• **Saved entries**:

- Opening Delimiter -

(* ===== verification/Reads.v ===== *)
(** * The reads of the control plane

    The [get*] and [list*] methods of [control-plane-store.ts] over the
    catalog, the read documents and the audit trail.  The listings order
    documents by recency and the catalog by identifier, and the database casts
    a cursor's components to the columns' types. *)
From S2P Require Import Prelude JsText Json SshKey Domain Ipv4 WorkflowStage Events EventValidation Platform JsonParse PageCursor ControlDb AcceptStore AcceptCreate Control Projection ControlHistory Acceptance.
From Stdlib Require Import ZArith Lia Bool Ascii String Sorting.Sorted.
From stdpp Require Import base decidable list strings gmap sorting.
Open Scope string_scope.
Open Scope Z_scope.
Open Scope prog_scope.

(** The casts [$1::timestamptz] and [$1::uuid] of a text parameter, and the
    collation of text columns. *)
Class Casts : Type := {
  timestamptz : string → option Z;
  uuid_cast : string → option string;
  collates : string → string → bool;
}.

Record Page (T : Type) : Type := { page_items : list T; page_limit : Z; page_nextCursor : option string }.
Arguments page_items {T}.
Arguments page_limit {T}.
Arguments page_nextCursor {T}.
Arguments Build_Page {T}.

Definition later (a b : Z * string) : bool := (fst a <? fst b) || (fst a =? fst b) && (snd a <? snd b)%string.

Record AdministrativeOperationView : Set := {
  ao_operation : OperationView;
  ao_correlationId : option string;
  ao_causationId : option string;
  ao_traceId : option string;
  ao_retryCount : Z;
  ao_checkpoint : string;
  ao_deadLetterEventId : option string;
  ao_providerTaskReference : option string;
}.

(** A set of limits and the usage against them. *)
Record QuotaSet : Set := {
  qs_instances : Z; qs_cpuCount : Z; qs_memoryMiB : Z; qs_diskGiB : Z; qs_ipv4Addresses : Z; qs_snapshots : Z }.
Record QuotaView : Set := { qv_projectId : string; qv_limits : QuotaSet; qv_usage : QuotaSet; qv_measuredAt : Z }.

Record AuditEventFilter : Set := { af_projectId : option string; af_operationId : option string }.
Record AuditEventView : Set := {
  ae_id : string;
  ae_actorId : string;
  ae_actorRole : AuditRole;
  ae_projectId : string;
  ae_action : string;
  ae_targetType : string;
  ae_targetId : string;
  ae_operationId : string;
  ae_outcome : AuditOutcome;
  ae_occurredAt : Z;
}.

(** The text of the enumerations, and the narrowing of stored text. *)
Definition role_text (r : AuditRole) : string :=
  match r with
  | role_tenant_developer => "tenant_developer" | role_platform_operator => "platform_operator"
  | role_platform_administrator => "platform_administrator" | role_service => "service"
  end.
Definition auditActorRole (value : string) : AuditRole :=
  default role_service (List.find (λ r, String.eqb (role_text r) value)
    [role_tenant_developer; role_platform_operator; role_platform_administrator; role_service]).
Definition outcome_text (o : AuditOutcome) : string :=
  match o with
  | audit_accepted => "accepted" | audit_succeeded => "succeeded" | audit_rejected => "rejected" | audit_failed => "failed"
  end.
Definition auditOutcome (value : string) : AuditOutcome :=
  default audit_rejected (List.find (λ o, String.eqb (outcome_text o) value)
    [audit_accepted; audit_succeeded; audit_rejected; audit_failed]).

(** ** The catalog *)

Record ProjectView : Set := { pv_id : string; pv_name : string; pv_enabled : bool; pv_createdAt : Z; pv_updatedAt : Z }.
Record ImageView : Set := {
  imv_id : string; imv_name : string; imv_providerProfileId : string; imv_enabled : bool; imv_architecture : string;
  imv_createdAt : Z; imv_updatedAt : Z }.
Record FlavorView : Set := {
  fv_id : string; fv_name : string; fv_cpuCount : Z; fv_memoryMiB : Z; fv_minimumDiskGiB : Z; fv_enabled : bool;
  fv_createdAt : Z; fv_updatedAt : Z }.
Record NetworkView : Set := {
  nv_id : string; nv_name : string; nv_providerProfileId : option string; nv_ipv4Cidr : string; nv_gateway : string;
  nv_dnsServers : list string; nv_exclusions : list string; nv_enabled : bool; nv_createdAt : Z; nv_updatedAt : Z }.

Definition project_view (id : string) (r : ProjectRow) : ProjectView :=
  {| pv_id := id; pv_name := r.(pj_label).(lb_name); pv_enabled := r.(pj_enabled);
     pv_createdAt := r.(pj_label).(lb_created_at); pv_updatedAt := r.(pj_label).(lb_updated_at) |}.
Definition image_view (p : string * ImageRow) : ImageView :=
  let r := snd p in
  {| imv_id := fst p; imv_name := r.(im_label).(lb_name); imv_providerProfileId := r.(im_provider_profile_id);
     imv_enabled := r.(im_enabled); imv_architecture := r.(im_architecture);
     imv_createdAt := r.(im_label).(lb_created_at); imv_updatedAt := r.(im_label).(lb_updated_at) |}.
Definition flavor_view (p : string * FlavorRow) : FlavorView :=
  let r := snd p in
  {| fv_id := fst p; fv_name := r.(fl_label).(lb_name); fv_cpuCount := r.(fl_cpu_count); fv_memoryMiB := r.(fl_memory_mib);
     fv_minimumDiskGiB := r.(fl_minimum_disk_gib); fv_enabled := r.(fl_enabled);
     fv_createdAt := r.(fl_label).(lb_created_at); fv_updatedAt := r.(fl_label).(lb_updated_at) |}.
Definition network_view (p : string * NetworkRow * option string) : NetworkView :=
  let '(id, r, profile) := p in
  {| nv_id := id; nv_name := r.(nw_label).(lb_name); nv_providerProfileId := present profile; nv_ipv4Cidr := r.(nw_ipv4_cidr);
     nv_gateway := r.(nw_gateway); nv_dnsServers := r.(nw_dns_servers); nv_exclusions := r.(nw_exclusions);
     nv_enabled := r.(nw_enabled); nv_createdAt := r.(nw_label).(lb_created_at); nv_updatedAt := r.(nw_label).(lb_updated_at) |}.

(** The enabled networks LEFT JOIN the profiles that name them. *)
Definition paired_networks (k : Catalog) : list (string * NetworkRow * option string) :=
  flat_map (λ n : string * NetworkRow,
      match List.filter (λ p : string * ProfileRow, String.eqb (snd p).(pp_network_id) (fst n)) (map_to_list k.(provider_profiles)) with
      | [] => [(n, None)]
      | profiles => map (λ p : string * ProfileRow, (n, Some (fst p))) profiles
      end)
    (List.filter (λ n : string * NetworkRow, (snd n).(nw_enabled)) (map_to_list k.(networks))).

Section reads.
Context `{Platform, Base64url, Casts}.

(** ORDER BY updated_at DESC, id DESC; [seekDescending] compares the pair. *)
Definition by_recency {R : Type} (at_ : R → Z) (id : R → string) : Seek R (Z * string) :=
  {| position r := {| cu_sortKey := toISOString (at_ r); cu_id := id r |};
     seek_key p :=
       match timestamptz p.(cu_sortKey), uuid_cast p.(cu_id) with
       | Some t, Some i => Ok (t, i)
       | _, _ => Err (Fault "invalid input syntax")
       end;
     row_key r := (at_ r, id r);
     precedes a b := later b a |}.

Definition listing {R T : Type} (at_ : R → Z) (id : R → string) (view : R → T) (page : PageRequest) (rows : list R) :
    result error (Page T) :=
  let? trimmed := list_page (H0 := by_recency at_ id) page rows in
  Ok {| page_items := map view (fst trimmed); page_limit := page.(pg_limit); page_nextCursor := snd trimmed |}.

(** ORDER BY id; [seekAscending] compares the identifier. *)
Definition catalog_listing {R T : Type} (id : R → string) (view : R → T) (page : PageRequest) (rows : list R) :
    result error (Page T) :=
  let? trimmed := list_page (H0 := by_identifier collates id) page rows in
  Ok {| page_items := map view (fst trimmed); page_limit := page.(pg_limit); page_nextCursor := snd trimmed |}.

Context (s : ControlDb).

Definition getProject (project : string) : option ProjectView := project_view project <$> s.(catalog).(projects) !! project.
Definition listImages (project : string) (page : PageRequest) : result error (Page ImageView) :=
  catalog_listing fst image_view page
    (List.filter (λ p : string * ImageRow, (snd p).(im_enabled)) (map_to_list s.(catalog).(images))).
Definition listFlavors (project : string) (page : PageRequest) : result error (Page FlavorView) :=
  catalog_listing fst flavor_view page
    (List.filter (λ p : string * FlavorRow, (snd p).(fl_enabled)) (map_to_list s.(catalog).(flavors))).
Definition listNetworks (project : string) (page : PageRequest) : result error (Page NetworkView) :=
  catalog_listing (fst ∘ fst) network_view page (paired_networks s.(catalog)).

(** The documents of the dead letters, most recently changed first. *)
Definition listDeadLetters (page : PageRequest) : result error (Page DeadLetterView) :=
  listing (λ r, (snd r).(dlv_updated_at)) fst snd page (map_to_list s.(p_dead_letters)).

Definition documents_of {A : Type} (project : string) (owner : A → string) (m : gmap string A) : list (string * A) :=
  List.filter (λ r, String.eqb (owner (snd r)) project) (map_to_list m).

Definition getInstance (project instance : string) : option InstanceView :=
  v ← s.(p_instances) !! instance; if String.eqb v.(iv_projectId) project then Some v else None.
Definition listInstances (project : string) (page : PageRequest) : result error (Page InstanceView) :=
  listing (λ r, (snd r).(iv_updatedAt)) fst snd page (documents_of project iv_projectId s.(p_instances)).

Definition getOperation (project operation : string) : option OperationView :=
  v ← s.(p_operations) !! operation; if String.eqb (fst v).(op_projectId) project then Some (fst v) else None.
Definition listOperations (project : string) (page : PageRequest) : result error (Page OperationView) :=
  listing (λ r, (fst (snd r)).(op_updatedAt)) fst (λ r, fst (snd r)) page
    (documents_of project (λ v, (fst v).(op_projectId)) s.(p_operations)).

(** The snapshot document's project column is that of its row. *)
Definition listSnapshots (project instance : string) (page : PageRequest) : result error (Page SnapshotView) :=
  listing (λ r, (snd r).(sv_updatedAt)) fst snd page
    (List.filter (λ r, match s.(snapshots) !! fst r with
                       | Some row => String.eqb row.(sn_project_id) project
                       | None => false
                       end && String.eqb (snd r).(sv_instanceId) instance)
       (map_to_list s.(p_snapshots))).

(** Across every project; [row.correlation_id] empty or null is omitted. *)
Definition getAdministrativeOperation (operation : string) : option AdministrativeOperationView :=
  '(v, r) ← s.(p_operations) !! operation;
  Some {| ao_operation := v;
          ao_correlationId := if truthy r.(rc_correlation_id) then Some r.(rc_correlation_id) else None;
          ao_causationId := r.(rc_causation_id); ao_traceId := r.(rc_trace_id); ao_retryCount := r.(rc_retry_count);
          ao_checkpoint := r.(rc_checkpoint); ao_deadLetterEventId := r.(rc_dead_letter_event_id);
          ao_providerTaskReference := r.(rc_provider_task_reference) |}.

Definition getQuota (c : Call) (project : string) : option QuotaView :=
  q ← s.(catalog).(quotas) !! project;
  let used := usage project s in
  Some {| qv_projectId := project;
          qv_limits := {| qs_instances := q.(qt_instances); qs_cpuCount := q.(qt_cpu_count);
                          qs_memoryMiB := q.(qt_memory_mib); qs_diskGiB := q.(qt_disk_gib);
                          qs_ipv4Addresses := q.(qt_ipv4_addresses); qs_snapshots := q.(qt_snapshots) |};
          qv_usage := {| qs_instances := Z.of_nat (List.length (charged_instances project s));
                         qs_cpuCount := used.(cpuCount); qs_memoryMiB := used.(memoryMiB); qs_diskGiB := used.(diskGiB);
                         qs_ipv4Addresses := Z.of_nat (List.length (List.filter
                           (λ l, String.eqb l.(al_project_id) project && occupies l) (map snd (map_to_list s.(ipv4_leases)))));
                         qs_snapshots := Z.of_nat (List.length
                           (List.filter (counted project) (map snd (map_to_list s.(snapshots))))) |};
          qv_measuredAt := appNow c |}.
(** The message that answers a request. *)
Definition grpc_message (x : Response) : option json :=
  match x with
  | R_accepted m => Some (JObj [("accepted", grpcMutationAccepted m)])
  | R_quota v => Some (JObj [("quota", grpcQuota v)])
  | R_instance v => Some (JObj [("instance", grpcInstance v)])
  | R_instances p => Some (grpcList grpcInstance p)
  | R_operation v => Some (JObj [("operation", grpcOperation v)])
  | R_operations p => Some (grpcList grpcOperation p)
  | R_audit p => Some (grpcList grpcAuditEvent p)
  | R_administrative v => Some (JObj [("operation", grpcAdministrativeOperation v)])
  | R_project v => Some (JObj [("project", grpcProject v)])
  | R_images p => Some (grpcList grpcImage p)
  | R_flavors p => Some (grpcList grpcFlavor p)
  | R_networks p => Some (grpcList grpcNetwork p)
  | R_dead_letters p => Some (grpcList grpcDeadLetter p)
  | R_done | R_snapshots _ => None
  end.
(** A listing asked for with the same limit and cursor. *)
Lemma page_agrees (page : option MessagePage) (limit cursor : option string) (f : option Z → option string → AppRequest) :
  same_page page limit cursor →
  (∀ n n' k s, ControlPlane.limit n = ControlPlane.limit n' →
     serve c carrier generated (f n k) s = serve c carrier generated (f n' k) s) →
  requests_agree (Ok (f (pageLimit page) (pageCursor page))) (let? n := limitQuery limit in Ok (f n cursor)).
Proof. intros (-> & n & -> & Hn) Hf. cbn. intros s. by apply Hf. Qed.

Lemma counterpart_agrees (m : Metadata) (h : Headers) (q : GrpcRequest) (r : RestRequest) (a : Actor) :
  counterpart m h q r → trace_complete m → requests_agree (grpc_request d a m q) (rest_request d a h r).
Proof.
  intros Hq Ht. destruct Hq; cbn [grpc_request rest_request]; unfold projectOf, validated_body; cbn [mbind option_bind qc_projectId];
    params; 
    try match goal with
    | Hb : createBody _ = Some _ |- _ => rewrite Hb
    | Hb : actionBody _ = Some _ |- _ => rewrite Hb
    | Hb : replayBody _ = Some _ |- _ => rewrite Hb
    end; cbn [rbind]; try apply requests_agree_refl.
  - apply (page_agrees _ _ _ (ReadImages a p)); [done|]. intros n n' k s Hn. cbn. unfold listImages, ControlPlane.page. by rewrite Hn.
  - apply (page_agrees _ _ _ (ReadFlavors a p)); [done|]. intros n n' k s Hn. cbn. unfold listFlavors, ControlPlane.page. by rewrite Hn.
  - apply (page_agrees _ _ _ (ReadNetworks a p)); [done|]. intros n n' k s Hn. cbn. unfold listNetworks, ControlPlane.page. by rewrite Hn.
  - apply (page_agrees _ _ _ (ReadDeadLetters a)); [done|]. intros n n' k s Hn. cbn. unfold listDeadLetters, ControlPlane.page. by rewrite Hn.
  - by eapply create_agrees.
  - eapply act_agrees; try done.
    match goal with Hr : mir_resize _ = None, Ha : dto_action _ = _, Hn : dto_action _ ≠ _ |- _ =>
      rewrite Hr; apply String.eqb_neq in Hn; by rewrite Hn, Ha end.
  - eapply act_agrees; try done.
    match goal with Hr : mir_resize _ = Some _, Ha : dto_action _ = _ |- _ => rewrite Hr, Ha, String.eqb_refl end.
    by f_equal.
  - apply (page_agrees _ _ _ (ReadInstances a p)); [done|]. intros n n' k s Hn. cbn. unfold listInstances, ControlPlane.page. by rewrite Hn.
  - apply (page_agrees _ _ _ (ReadOperations a p)); [done|]. intros n n' k s Hn. cbn. unfold listOperations, ControlPlane.page. by rewrite Hn.
  - apply (page_agrees _ _ _ (ReadAudit a _)); [done|]. intros n n' k s Hn. cbn. unfold listAuditEvents, ControlPlane.page. by rewrite Hn.
  - by eapply replay_agrees.
Qed.

(** Answers that tell a caller the same thing. *)
Definition same_refusal (e : RpcException) (p : Problem) : Prop :=
  (e.(rpc_code) = UNAUTHENTICATED ↔ p.(pr_status) = 401)
  ∧ (e.(rpc_code) = PERMISSION_DENIED ↔ p.(pr_status) = 403)
  ∧ (e.(rpc_code) = NOT_FOUND ↔ p.(pr_status) = 404)
  ∧ (e.(rpc_code) = RESOURCE_EXHAUSTED ↔ p.(pr_code) = "QUOTA_EXCEEDED")
  ∧ (e.(rpc_code) = ABORTED ↔ p.(pr_code) = "INSTANCE_BUSY")
  ∧ (e.(rpc_code) = ALREADY_EXISTS → p.(pr_status) = 409)
  ∧ (e.(rpc_code) = INTERNAL →
       e.(rpc_message) = "Internal service error." ∧ p.(pr_status) = 500 ∧ p.(pr_detail) = "An internal error occurred.").
Definition same_answer (x y : ApiAnswer) : Prop :=
  match x, y with
  | Rpc_answer message, Http_answer _ r => message = grpc_message r
  | Rpc_error e, Http_problem p => same_refusal e p
  | _, _ => False
  end.

Lemma http_refusal (url : string) (n : Z) (message message' : string) :
  same_refusal (rpcError (HttpException n message)) (problem url (HttpException n message')).
Proof.
  unfold same_refusal. cbn -[STATUS_BY_HTTP_CODE codeByStatus]. unfold STATUS_BY_HTTP_CODE, codeByStatus.
  repeat match goal with |- context [?a =? ?b] => destruct (Z.eqb_spec a b); [subst; cbn; by split_and!; intros|] end.
  destruct (Z.eqb_spec n 413); cbn; split_and!; try split; intros; congruence.
Qed.
Lemma thrown_refusal (url : string) (e : error) : same_refusal (rpcError (Thrown e)) (problem url (Thrown e)).
Proof. unfold same_refusal. destruct e as [[]|]; cbn; by split_and!; intros. Qed.

(** C6: REST and gRPC do the same with what REST takes.  Let a gRPC call and a
    REST call ask for the same thing with the same token, in identifiers that
    are UUIDs, with a page size both understand, with a body the validation of
    the REST route accepts and the fields of which the message holds, and with
    vendor trace state only beside a trace.  Then both commit the same state:
    the same operation under the same identity, or nothing.  Both answer with
    the same view or acceptance, or refuse for the same reason: not
    authenticated, not permitted, not found, over quota, busy, conflicting, or
    failed inside, which neither explains.  Outside these conditions they
    differ: REST refuses a body its validation rejects where gRPC may go on (a
    disk of more than 2048 GiB, say), and two gRPC mutations take trace state
    without a trace ([trace_state_without_a_trace]). *)
Theorem transports_agree (m : Metadata) (h : Headers) (url : string) (q : GrpcRequest) (r : RestRequest) (s : ControlDb)
    (Hq : counterpart m h q r) (Ha : h.(h_authorization) = m.(md_authorization)) (Ht : trace_complete m) :
  snd (api (Grpc m q) s) = snd (api (Rest h url r) s)
  ∧ same_answer (fst (api (Grpc m q) s)) (fst (api (Rest h url r) s)).
Proof.
  unfold api, api_result, api_request. cbn [authorization_of]. rewrite Ha.
  destruct (authenticate _) as [a|[n message|e]] eqn:E; cbn [rbind];
    [|split; [done|apply http_refusal]|split; [done|apply thrown_refusal]].
  pose proof (counterpart_agrees m h q r a Hq Ht) as Hr.
  destruct (grpc_request d a m q) as [x|[n message|e]], (rest_request d a h r) as [y|[n' message'|e']]; try done; cbn in Hr.
  - unfold withTransaction. rewrite Hr. destruct (serve _ _ _ y s) as [[z s']|e]; cbn; [done|]. split; [done|apply thrown_refusal].
  - subst. split; [done|]. apply http_refusal.
  - subst. split; [done|]. apply thrown_refusal.
Qed.

(** ** A size beyond the contract *)

Lemma resize_request (a : Actor) (m : Metadata) (msg : MutateInstanceRequest) (r : ResizeAction) (q : AppRequest) :
  msg.(mir_resize) = Some r → mutateInstance d a m msg = Ok q →
  ∃ i instance, msg.(mir_instanceId) = Some instance
    ∧ q = Mutate i (ResizeInstance instance (default "" r.(ra_flavorId)) (diskNumber r.(ra_diskGib))).
Proof.
  intros Hr Hq. unfold mutateInstance in Hq. rewrite Hr in Hq.
  apply rbind_Ok in Hq as (parent & _ & Hq). apply rbind_Ok in Hq as (state & _ & Hq). apply rbind_Ok in Hq as (p & _ & Hq).
  apply rbind_Ok in Hq as (i & Hi & Hq). apply rbind_Ok in Hq as (corr & _ & Hq). injection Hq as <-.
  unfold requireField in Hi. destruct (present (mir_instanceId msg)) as [x|] eqn:E; [|done]. injection Hi as ->.
  apply present_truthy in E as [E _]. by do 2 eexists.
Qed.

- Closing Delimiter -

Only the lines above starting with the one with "(grpcList grpcFlavor p)" and going through the one with "(∀ n n' k s, ControlPlane.limit" are to be copied, word for word and with both ends kept.

• **Answer space**:
  | R_flavors p => Some (grpcList grpcFlavor p)
  | R_networks p => Some (grpcList grpcNetwork p)
  | R_dead_letters p => Some (grpcList grpcDeadLetter p)
  | R_done | R_snapshots _ => None
  end.
(** A listing asked for with the same limit and cursor. *)
Lemma page_agrees (page : option MessagePage) (limit cursor : option string) (f : option Z → option string → AppRequest) :
  same_page page limit cursor →
  (∀ n n' k s, ControlPlane.limit n = ControlPlane.limit n' →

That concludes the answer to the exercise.